Suwa, who died in 2012, played the Stradivarius for many years. She repeatedly insisted that the violin had been legally purchased by the Reich Ministry of Propaganda, and was not among the thousands of instruments that the Nazis stole from Jews during the Holocaust. But is this true?

The answer is unclear, according to Carla Shapreau, a violinmaker and lawyer who specializes in intellectual property, cultural property, and art law litigation. Shapreau co-authored Violin Fraud: Deception, Forgery, Theft, and Lawsuits in England and America for Oxford University Press and wrote an article on this violin for the New York Times. In an article on “The Stolen Instruments of the Third Reich” that Shapreau published in The Strad , she lists several priceless violins that went missing during World War II, including the 1719 “Lauterbach” Stradivarius that was stolen from the Warsaw National Museum and a 1709 Stradivarius that belonged to a descendant of the Mendelssohn family.
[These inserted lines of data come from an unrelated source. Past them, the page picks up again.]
(** C7, as the code has it: the commit adds [DVR] to [DVS] and replaces
    [DVSF] by the sums over the common part of the two tables: as many rows
    as the shorter table, each row as long as the shorter of the two rows,
    entry [(i, j)] being [DVSF_ij + DVRF_ij]; it does not raise, and touches
    nothing else.  With equal shapes every entry is incremented. *)
Theorem commit_rates_truncates (o : DVS_Phenology) (dvr : R) (dvrf : list (list R)) :
  DVR (rates o) = Some dvr → DVRF (rates o) = Some dvrf →
  let o' := fst (commit_rates o) in
  snd (commit_rates o) = Ok tt
  ∧ DVS (states o') = (DVS (states o) + dvr)%R
  ∧ length (DVSF (states o')) = length (DVSF (states o)) `min` length dvrf
  ∧ (∀ i (row rrow : list R),
       DVSF (states o) !! i = Some row → dvrf !! i = Some rrow →
       ∃ row', DVSF (states o') !! i = Some row'
               ∧ length row' = length row `min` length rrow
               ∧ ∀ j a b, row !! j = Some a → rrow !! j = Some b →
                          row' !! j = Some (a + b)%R)
  ∧ DOEL (states o') = DOEL (states o)
  ∧ DOEF (states o') = DOEF (states o)
  ∧ DOHF (states o') = DOHF (states o)
  ∧ rates o' = rates o.
Proof.
  intros Hr Hrf o'. unfold o'. rewrite (commit_rates_assigned o dvr dvrf) by done.
  simpl. repeat split.
  - apply length_zip_with.
  - intros i row rrow Hrow Hrrow. exists (zip_sum row rrow). repeat split.
    + rewrite lookup_zip_with, Hrow, Hrrow. done.
    + apply length_zip_with.
    + intros j a b Ha Hb. unfold zip_sum. rewrite lookup_zip_with, Ha, Hb. simpl.
      f_equal. lra.
Qed.
Definition cfg : AgentConfig :=
  {| name := lit "3mrAgent"; submolt := lit "general";
     api_base := lit "https://www.moltbook.com/api/v1";
     dry_run := false; max_comments_per_hour := 4;
     min_loop_seconds := 45; max_loop_seconds := 110;
     fetch_limit := 10; request_timeout_seconds := 20; max_retries := 3 |}.

Definition cfg_dry : AgentConfig :=
  {| name := lit "3mrAgent"; submolt := lit "general";
     api_base := lit "https://www.moltbook.com/api/v1";
     dry_run := true; max_comments_per_hour := 4;
     min_loop_seconds := 45; max_loop_seconds := 110;
     fetch_limit := 10; request_timeout_seconds := 20; max_retries := 3 |}.

(** A configuration whose base address is not on the allowlist. *)
Definition cfg_plain_http : AgentConfig :=
  {| name := lit "3mrAgent"; submolt := lit "general";
     api_base := lit "http://www.moltbook.com/api/v1";
     dry_run := false; max_comments_per_hour := 4;
     min_loop_seconds := 45; max_loop_seconds := 110;
     fetch_limit := 10; request_timeout_seconds := 20; max_retries := 3 |}.

Definition post_sky : Post :=
  {| post_id_field := Some (VStr (lit "p1"));
     post_title := Some (VStr (lit "Why is the sky blue?"));
     post_content := Some (VStr (lit "A debate about light scattering.")) |}.

Definition post_tides : Post :=
  {| post_id_field := Some (VStr (lit "p2"));
     post_title := Some (VStr (lit "Do tides follow the moon?"));
     post_content := Some (VStr (lit "Looking for a careful explanation.")) |}.

Definition post_third : Post :=
  {| post_id_field := Some (VInt 3);
     post_title := Some (VStr (lit "Why do some claims turn out false?"));
     post_content := None |}.

Definition feed_body (posts : list Post) : Body :=
  {| body_data := Some (Some posts); body_posts := None |}.

Definition empty_body : Body := {| body_data := None; body_posts := None |}.

(** A server that answers every request with a 500. *)
Definition env_down : Env :=
  {| urlparse := parse_url;
     http := fun _ _ =>
       HttpResponse 500 (lit "oops") (Raise (Exn JSONDecodeError (lit "Expecting value")));
     clock := fun _ => 1700000000%float;
     rand := fun _ => 7 |}.

(** A server that lists [posts] and accepts comments. *)
Definition env_up (posts : list Post) : Env :=
  {| urlparse := parse_url;
     http := fun _ r =>
       if str_eqb (req_method r) (lit "GET")
       then HttpResponse 200 (lit "{...}") (Ok (feed_body posts))
       else HttpResponse 201 (lit "{}") (Ok empty_body);
     clock := fun _ => 1700000000%float;
     rand := fun _ => 7 |}.

(** A server that fails once, then lists [posts]. *)
Definition env_flaky (posts : list Post) : Env :=
  {| urlparse := parse_url;
     http := fun n _ =>
       match n with
       | O => HttpRaises (Exn Timeout (lit "timed out"))
       | _ => HttpResponse 200 (lit "{...}") (Ok (feed_body posts))
       end;
     clock := fun _ => 1700000000%float;
     rand := fun _ => 7 |}.

Definition world (data : Doc) : World :=
  {| file := data; trace := []; http_calls := 0; clock_reads := 0; rand_draws := 0 |}.

Definition doc_replied_p1 : Doc :=
  {| replied_post_ids := [lit "p1"]; advice_fingerprints := [];
     comment_timestamps := [] |}.

(** Four comments in the last hour. *)
Definition doc_busy : Doc :=
  {| replied_post_ids := []; advice_fingerprints := [];
     comment_timestamps :=
       [1699999000; 1699999100; 1699999200; 1699999300]%float |}.

Definition doc_both_templates : Doc :=
  {| replied_post_ids := [lit "p1"; lit "3"];
     advice_fingerprints :=
       [short_fingerprint reply_default; short_fingerprint reply_sourcing];
     comment_timestamps := [] |}.

Definition fetch_request : Request :=
  request_of cfg (lit "GET") (posts_path (submolt cfg) (fetch_limit cfg)) None.

End Ex.

(* ================================================================== *)
(** ** Further notions *)

(** No identifier and no fingerprint is stored twice. *)
Definition tidy (memory : Doc) : Prop :=
  NoDup (replied_post_ids memory) /\ NoDup (advice_fingerprints memory).

Definition is_request (ev : Event) : bool :=
  match ev with
  | EvRequest _ => true
  | _ => false
  end.

Definition is_sleep (ev : Event) : bool :=
  match ev with
  | EvSleep _ => true
  | _ => false
  end.

(** An event a cycle may add: anything but a POST, or, outside dry-run, the
    comment for some post. *)
Definition cycle_event (cfg : AgentConfig) (ev : Event) : Prop :=
  is_post_request ev = false
  \/ (dry_run cfg = false
      /\ exists post_id reply, ev = EvRequest (comment_request cfg post_id reply)).

(** From [w] to [w'] events were only added, none of them a POST. *)
Definition no_post_between (w w' : World) : Prop :=
  exists evs, trace w' = trace w ++ evs
              /\ Forall (fun ev => is_post_request ev = false) evs.

Module Ex2.

(** A configuration with negative bounds for the pause, which [load_config]
    accepts. *)
Definition cfg_negative_pause : AgentConfig :=
  {| name := lit "3mrAgent"; submolt := lit "general";
     api_base := lit "https://www.moltbook.com/api/v1";
     dry_run := false; max_comments_per_hour := 4;
     min_loop_seconds := -5; max_loop_seconds := -1;
     fetch_limit := 10; request_timeout_seconds := 20; max_retries := 3 |}.

(** A server that lists [posts] and fails every comment. *)
Definition env_read_only (posts : list Post) : Env :=
  {| urlparse := Ex.parse_url;
     http := fun _ r =>
       if str_eqb (req_method r) (lit "GET")
       then HttpResponse 200 (lit "{...}") (Ok (Ex.feed_body posts))
       else HttpResponse 403 (lit "forbidden") (Ok Ex.empty_body);
     clock := fun _ => 1700000000%float;
     rand := fun _ => 7 |}.

End Ex2.

(** The world after one draw of the random source. *)
Definition after_draw (w : World) : World :=
  {| file := file w; trace := trace w; http_calls := http_calls w;
     clock_reads := clock_reads w; rand_draws := S (rand_draws w) |}.

(* ================================================================== *)
(** ** Notions for the failures of the gateway and of the loop *)

(** The text of the exception one attempt ends with, [None] for an attempt
    that returns: the text of the exception of the exchange itself (a
    connection error, a timeout), "HTTP <status>: <text of the response>"
    for a status of 400 or more, and otherwise the decoder's text when the
    body of the response is not JSON. *)
Definition failure_text (o : HttpOutcome) : option str :=
  match o with
  | HttpRaises e => Some (exn_msg e)
  | HttpResponse status_code text json =>
      if 400 <=? status_code
      then Some (lit "HTTP " ++ str_of_int status_code ++ lit ": " ++ text)
      else match json with
           | Ok _ => None
           | Raise e => Some (exn_msg e)
           end
  end.

(** [k] failed attempts for [r], the [i]-th of them followed by a sleep of
    1.2 times [i] seconds. *)
Definition retried (r : Request) (k : nat) : list Event :=
  flat_map
    (fun i => [EvRequest r;
               EvSleep (PyFloat (PrimFloat.mul 1.2%float (float_of_int (Z.of_nat i))))])
    (seq 1 k).

(** What [n] failed attempts leave in the trace: a sleep after each of them
    but the last. *)
Definition exhausted_events (r : Request) (n : nat) : list Event :=
  match n with
  | O => []
  | S k => retried r k ++ [EvRequest r]
  end.

(** The [n] exchanges for [r] from exchange number [first] on all fail, and
    [cited] is the text of the last failure (the text of [None] when there
    is no attempt at all). *)
Definition exhausts (E : Env) (r : Request) (first n : nat) (cited : str) : Prop :=
  (forall i, (i < n)%nat -> failure_text (http E (first + i) r) <> None)
  /\ match n with
     | O => cited = lit "None"
     | S k => failure_text (http E (first + k) r) = Some cited
     end.

(** The statements of the [while] body after the cycle: the draw of the
    delay, its line and the sleep. *)
Definition pause (E : Env) (cfg : AgentConfig) : M unit :=
  delay <- randint E (min_loop_seconds cfg) (max_loop_seconds cfg) ;;
  print (sleeping_line delay) ;;
  sleep (PyInt delay).

(** The world after [n] iterations of the [while] body that all ended
    normally, the cycle and its pause; [None] when one of them raised. *)
Fixpoint after_cycles (E : Env) (cfg : AgentConfig) (n : nat) (w : World)
  : option World :=
  match n with
  | O => Some w
  | S n' =>
      match (run_once E cfg ;; pause E cfg) w with
      | (Ok _, w1) => after_cycles E cfg n' w1
      | (Raise _, _) => None
      end
  end.

(** A text of ASCII characters only. On such a text [str.lower()] changes
    the letters A to Z and nothing else. *)
Definition ascii_text (t : str) : Prop := Forall (fun c => (c < 128)%N) t.

(** The ASCII characters that [str.split()] takes for whitespace: tab, line
    feed, vertical tab, form feed, carriage return, the four separators 28 to
    31 and the space. *)
Definition ascii_whitespace : list char := [9; 10; 11; 12; 13; 28; 29; 30; 31; 32]%N.

(** A non-empty run of visible ASCII characters without capital letters. *)
Definition plain_word (s : str) : Prop :=
  s <> []
  /\ Forall (fun c => (32 < c < 128)%N /\ ~ (65 <= c <= 90)%N) s.

Module Ex3.

(** A server whose 2xx replies carry a body that is not JSON. *)
Definition env_garbled : Env :=
  {| urlparse := Ex.parse_url;
     http := fun _ _ =>
       HttpResponse 200 (lit "<html>")
         (Raise (Exn JSONDecodeError
                     (lit "Expecting value: line 1 column 1 (char 0)")));
     clock := fun _ => 1700000000%float;
     rand := fun _ => 7 |}.

(** A server that lists an empty feed once and answers 500 from then on. *)
Definition env_fading : Env :=
  {| urlparse := Ex.parse_url;
     http := fun n _ =>
       match n with
       | O => HttpResponse 200 (lit "{...}") (Ok (Ex.feed_body []))
       | _ => HttpResponse 500 (lit "oops")
                           (Raise (Exn JSONDecodeError (lit "Expecting value")))
       end;
     clock := fun _ => 1700000000%float;
     rand := fun _ => 7 |}.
Shapreau has been trying to establish the provenance of the violin Goebbels gave to Suwa for several years, but Suwa and now her family have refused to comment. This raises serious questions about the instrument. Is it even a Stradivarius? If so, when was it made and how was it acquired? Two days after Suwa received the violin, a Japanese newspaper reported that the instrument dates from 1722. Could this be the 1722 Stradivarius that has been missing ever since it was confiscated from Jewish art collector Oskar Bondy in 1939?

In Violins of Hope, I discuss a number of violins whose provenances can be established. But the majority of the violins in Amnon Weinstein’s collection survive without any information about the musicians who once played them. While their owners are unknown, the craftsmanship of their construction and the ornate Stars of David they bear indicate that they were once owned by Jewish musicians. Amnon has deduced that they were played in ghettos and concentration camps based on distinctive damage to the tops of the violins that comes only from being played outside in the wind, rain, and snow—something no musician would have ever done unless he was forced to do so under extraordinary conditions.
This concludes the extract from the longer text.